Taberna Chamarín, el sabor que brota en primavera y conquista a la Guía Repsol

La conocida publicación premia al establecimiento de Linares con el Solete Primavera 2026 por su cocina, su ambiente y su forma de entender la barra

Por:Javier Esturillo
Taberna Chamarín está ubicada en la calle República Argentina, número 12, de Linares,

En Linares, donde la cultura de la tapa no es solo una costumbre sino una forma de entender la vida, hay bares que nacen con vocación de quedarse. Y luego está Taberna Chamarín, que en apenas un año ha cruzado esa frontera invisible que separa lo prometedor de lo imprescindible. La Guía Repsol le ha concedido uno de sus codiciados Soletes Primavera, un reconocimiento que pone en el mapa a esos lugares donde se come bien, se está mejor y siempre apetece volver. Con esta distinción, se suma a otros referentes locales ya reconocidos como el Bar Córdoba y la Taberna Lagartijo, consolidando a la ciudad minera como un destino imprescindible para el tapeo.

En pocos meses de vida, Chamarín, que se ubica en la calle República Argentina, número 12 -donde antes estaba Canela en Rama-, se ha convertido además en un auténtico punto de encuentro en la ciudad. Como subraya la propia Guía Repsol, esta taberna andaluza está dirigida por los propietarios del restaurante familiar Campero Olivares, un detalle que ayuda a entender su ADN: respeto por la raíz, conocimiento del oficio y una intuición afinada para saber qué busca el comensal.

Chamarín no solo comparte nombre con un pajarillo ágil de colores vivos y canto inconfundible. También ha heredado ese carácter inquieto y luminoso. Su propuesta parte de una idea sencilla, casi primitiva: disfrutar comiendo, sin artificios, pero con una ejecución que marca diferencias. Ya sea en la terraza, en la barra o en el salón, el guion se repite con precisión: producto bien tratado, recetas reconocibles y ese punto de creatividad que convierte lo cotidiano en memorable.

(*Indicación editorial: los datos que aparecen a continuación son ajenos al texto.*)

(** [appendString], without the quotes. *)
Fixpoint enc_str (s : string) : string :=
  match s with
  | EmptyString => EmptyString
  | String a s1 =>
      if rune1 a then enc_ascii a +:+ enc_str s1 else
      match s1 with
      | EmptyString => enc_bad
      | String b s2 =>
          if rune2 a b then String a (String b (enc_str s2)) else
          match s2 with
          | EmptyString => enc_bad +:+ enc_str s1
          | String c s3 =>
              if rune3 a b c then enc_rune3 a b c +:+ enc_str s3 else
              match s3 with
              | EmptyString => enc_bad +:+ enc_str s1
              | String d s4 =>
                  if rune4 a b c d then String a (String b (String c (String d (enc_str s4))))
                  else enc_bad +:+ enc_str s1
              end
          end
      end
  end.

Definition marshal_string (s : string) : string :=
  String quote (enc_str s) +:+ String quote EmptyString.

(** [Time.MarshalJSON]: an error for a year that has not four digits. *)
Definition marshal_time (t : Time) : option string :=
  if (-366 * day <=? t) && (t <? 3652059 * day)
  then Some (String quote (formatRFC3339Nano t) +:+ String quote EmptyString)
  else None.

(** ** Reading strings *)

Definition hex_val (a : ascii) : option Z :=
  let z := byte_Z a in
  if (48 <=? z) && (z <=? 57) then Some (z - 48)
  else if (97 <=? z) && (z <=? 102) then Some (z - 87)
  else if (65 <=? z) && (z <=? 70) then Some (z - 55)
  else None.

(** [getu4], after the backslash and the [u]. *)
Definition hex4 (a b c d : ascii) : option Z :=
  x ← hex_val a; y ← hex_val b; z ← hex_val c; w ← hex_val d;
  Some (4096 * x + 256 * y + 16 * z + w).

Definition is_surrogate (r : Z) : bool := (55296 <=? r) && (r <? 57344).

(** [utf16.DecodeRune]. *)
Definition decode_surrogates (r1 r2 : Z) : option Z :=
  if (55296 <=? r1) && (r1 <? 56320) && (56320 <=? r2) && (r2 <? 57344)
  then Some ((r1 - 55296) * 1024 + (r2 - 56320) + 65536) else None.

(** The byte of a one-letter escape; [None] when it is none. *)
Definition simple_escape (e : ascii) : option ascii :=
  let z := byte_Z e in
  if (z =? 34) || (z =? 92) || (z =? 47) then Some e
  else if z =? 98 then Some (Z_byte 8)
  else if z =? 102 then Some (Z_byte 12)
  else if z =? 110 then Some (Z_byte 10)
  else if z =? 114 then Some (Z_byte 13)
  else if z =? 116 then Some (Z_byte 9)
  else None.
(* ===== verification/GoRunes.v ===== *)
(** * Runes, repetition and lines

    The functions of package [strings] and the conversions to [[]rune] that the
    user interface uses. *)

From S2P Require Import Prelude GoStrings GoTime Json.

Open Scope Z_scope.

Definition newline : string := String "010"%char EmptyString.

(** [strings.Repeat]; [None] is the panic on a negative count. *)
Fixpoint repeat_s (n : nat) (s : string) : string :=
  match n with O => EmptyString | S n => s +:+ repeat_s n s end.
Definition Repeat (s : string) (count : Z) : option string :=
  if count <? 0 then None else Some (repeat_s (Z.to_nat count) s).

(** [strings.Split] at a newline. *)
Fixpoint lines_from (s cur : string) : list string :=
  match s with
  | EmptyString => [rev_s cur]
  | String a s =>
      if decide (a = "010"%char) then rev_s cur :: lines_from s EmptyString else lines_from s (String a cur)
  end.
Definition SplitLines (s : string) : list string := lines_from s EmptyString.

(** [[]rune(s)], each rune as its encoding: a byte that starts no valid
    sequence is U+FFFD. *)
Fixpoint runes (s : string) : list string :=
  match s with
  | EmptyString => []
  | String a s1 =>
      if rune1 a then String a EmptyString :: runes s1 else
      match s1 with
      | EmptyString => [replacement]
      | String b s2 =>
          if rune2 a b then String a (String b EmptyString) :: runes s2 else
          match s2 with
          | EmptyString => replacement :: runes s1
          | String c s3 =>
              if rune3 a b c then String a (String b (String c EmptyString)) :: runes s3 else
              match s3 with
              | EmptyString => replacement :: runes s1
              | String d s4 =>
                  if rune4 a b c d then String a (String b (String c (String d EmptyString))) :: runes s4
                  else replacement :: runes s1
              end
          end
      end
  end.

(** [string(l)] of a slice of runes. *)
Definition of_runes (l : list string) : string := Join l EmptyString.

(** A text that is one rune. *)
Definition is_rune (r : string) : Prop := runes r = [r].

(** ** Lemmas *)

Lemma Repeat_total s n : 0 ≤ n → is_Some (Repeat s n).
Proof. unfold Repeat. destruct (Z.ltb_spec n 0); [lia|eauto]. Qed.

Lemma of_runes_cons r l : of_runes (r :: l) = r +:+ of_runes l.
Proof. unfold of_runes. destruct l; simpl; [by rewrite app_nil_r_s|done]. Qed.

Lemma runes_bad a s : rune_len (String a s) = 0%nat → runes (String a s) = replacement :: runes s.
Proof. cbn [rune_len runes]. intros H. bad_head. Qed.

(** A text is its runes, once the invalid bytes are replaced. *)
Lemma of_runes_runes s : of_runes (runes s) = to_valid s.
Proof.
  induction s using rune_ind.
  - done.
  - cbn [runes to_valid]. rewrite H, of_runes_cons. by rewrite IHs.
  - cbn [runes to_valid]. rewrite H, H0, of_runes_cons. by rewrite IHs.
  - cbn [runes to_valid]. rewrite H, H0, H1, of_runes_cons. by rewrite IHs.
  - cbn [runes to_valid]. rewrite H, H0, H1, H2, of_runes_cons. by rewrite IHs.
  - rewrite runes_bad, to_valid_bad, of_runes_cons by done. by rewrite IHs.
Qed.

(** A rune in front of a text is its first rune. *)
Lemma runes_app r s : is_rune r → runes (r +:+ s) = r :: runes s.
Proof.
  unfold is_rune. intros H.
  destruct r as [|a [|b [|c [|d [|x r]]]]]; cbn [runes] in H; unfold replacement in H;
    repeat (case_match; simplify_eq/=; try done); done.
Qed.

Lemma replacement_is_rune : is_rune replacement.
Proof. by vm_compute. Qed.

Lemma runes_are_runes s : Forall is_rune (runes s).
Proof.
  induction s using rune_ind.
  - constructor.
  - cbn [runes]. rewrite H. constructor; [|done]. unfold is_rune. cbn. by rewrite H.
  - cbn [runes]. rewrite H, H0. constructor; [|done]. unfold is_rune. cbn. by rewrite H, H0.
  - cbn [runes]. rewrite H, H0, H1. constructor; [|done]. unfold is_rune. cbn. by rewrite H, H0, H1.
  - cbn [runes]. rewrite H, H0, H1, H2. constructor; [|done]. unfold is_rune. cbn. by rewrite H, H0, H1, H2.
  - rewrite runes_bad by done. constructor; [apply replacement_is_rune|done].
Qed.

Lemma runes_of_runes l s : Forall is_rune l → runes (of_runes l +:+ s) = l ++ runes s.
Proof.
  induction 1 as [|r l Hr Hl IH]; [done|].
  rewrite of_runes_cons, app_assoc_s, runes_app by done. by rewrite IH.
Qed.

(** ** [truncate] ([internal/ui/sidebar.go]) *)

Definition ellipsis : string := "…".

Definition truncate (s : string) (maxLen : Z) : string :=
  let r := runes s in
  if Z.of_nat (length r) <=? maxLen then s
  else if maxLen <=? 1 then ellipsis
  else of_runes (take (Z.to_nat (maxLen - 1)) r) +:+ ellipsis.

(** What [truncate] gives: the text, or its first runes and an ellipsis, within
    the length asked for if that is positive. *)
Lemma truncate_spec s maxLen :
  Z.of_nat (length (runes (truncate s maxLen))) ≤ Z.max 1 maxLen ∧
  (Z.of_nat (length (runes s)) ≤ maxLen → truncate s maxLen = s) ∧
  (maxLen < Z.of_nat (length (runes s)) → 1 ≤ maxLen →
   runes (truncate s maxLen) = take (Z.to_nat (maxLen - 1)) (runes s) ++ [ellipsis]).
Proof.
  assert (He : is_rune ellipsis) by (by vm_compute).
  unfold truncate. destruct (Z.leb_spec (Z.of_nat (length (runes s))) maxLen) as [Hl|Hl].
  { split_and!; [lia|done|lia]. }
  destruct (Z.leb_spec maxLen 1) as [Hm|Hm].
  { rewrite He. split_and!; [simpl; lia|lia|]. intros _ H. by assert (maxLen = 1) as -> by lia. }
  rewrite runes_of_runes, He by (apply Forall_take, runes_are_runes).
  rewrite length_app, length_take. simpl. split_and!; [lia|lia|done].
Qed.

(** ** Trimming keeps to the bytes of a text *)

Lemma all_bytes_TrimSpace p s : all_bytes p s = true → all_bytes p (TrimSpace s) = true.
Proof.
  intros Hs. unfold TrimSpace.
  destruct (drop_seqs_suffix space1 space2 space3 s) as [l Hl]. fold (TrimLeft s) in Hl.
  destruct (TrimRight_prefix (TrimLeft s)) as [r Hr]. rewrite Hl, all_bytes_app in Hs.
  apply andb_true_iff in Hs as [_ Hs]. rewrite Hr, all_bytes_app in Hs. by apply andb_true_iff in Hs as [Hs _].
Qed.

En su carta hay platos que ya funcionan como señas de identidad. La carrillada al vermú, melosa y profunda; el lomo de orza acompañado de una mayonesa de ajo confitado que eleva el conjunto; las marineras, que compiten sin complejos con las mejores referencias murcianas; o esas patatas bravas hojaldradas que juegan con la textura y sorprenden desde el primer bocado. Todo ello respaldado por una selección de vinos pensada para acompañar sin imponerse y rematada con algún postre que invita a alargar la sobremesa.

Pero si algo explica el reconocimiento de la Guía Repsol es que Chamarín ha entendido que hoy la hostelería va más allá del plato. En poco más de un año, la taberna ha empezado a construir un relato propio, abriendo sus puertas a iniciativas que desbordan lo gastronómico: talleres de azulejos, vidrieras y otros “tinglaos” que convierten el espacio en un punto de encuentro vivo.

En una ciudad con tanta solera en el cada vez más escaso universo de la tapa generosa incluida con la bebida, Taberna Chamarín no solo resiste: reivindica. Aquí se viene a comer, a beber y, sobre todo, a compartir. Y ese, en el fondo, sigue siendo el mayor lujo.

Los Soletes son un reconocimiento otorgado por Repsol a aquellos locales «donde prima la calidad y el buen hacer, para repetir por su ambiente informal y acogedor», explican en su página web.

Éstos pueden ser entregados a cafeterías, restaurantes, terrazas, chiringuitos, vinotecas, heladerías, bares y establecimientos de comida rápida. Los agraciados jiennenses en esta edición, además de Taberna Chamarín, son el restaurante Ajhito Izakaya de Jaén; la taberna Patrimonio de Úbeda, y el restaurante Alfonso X de Cazorla.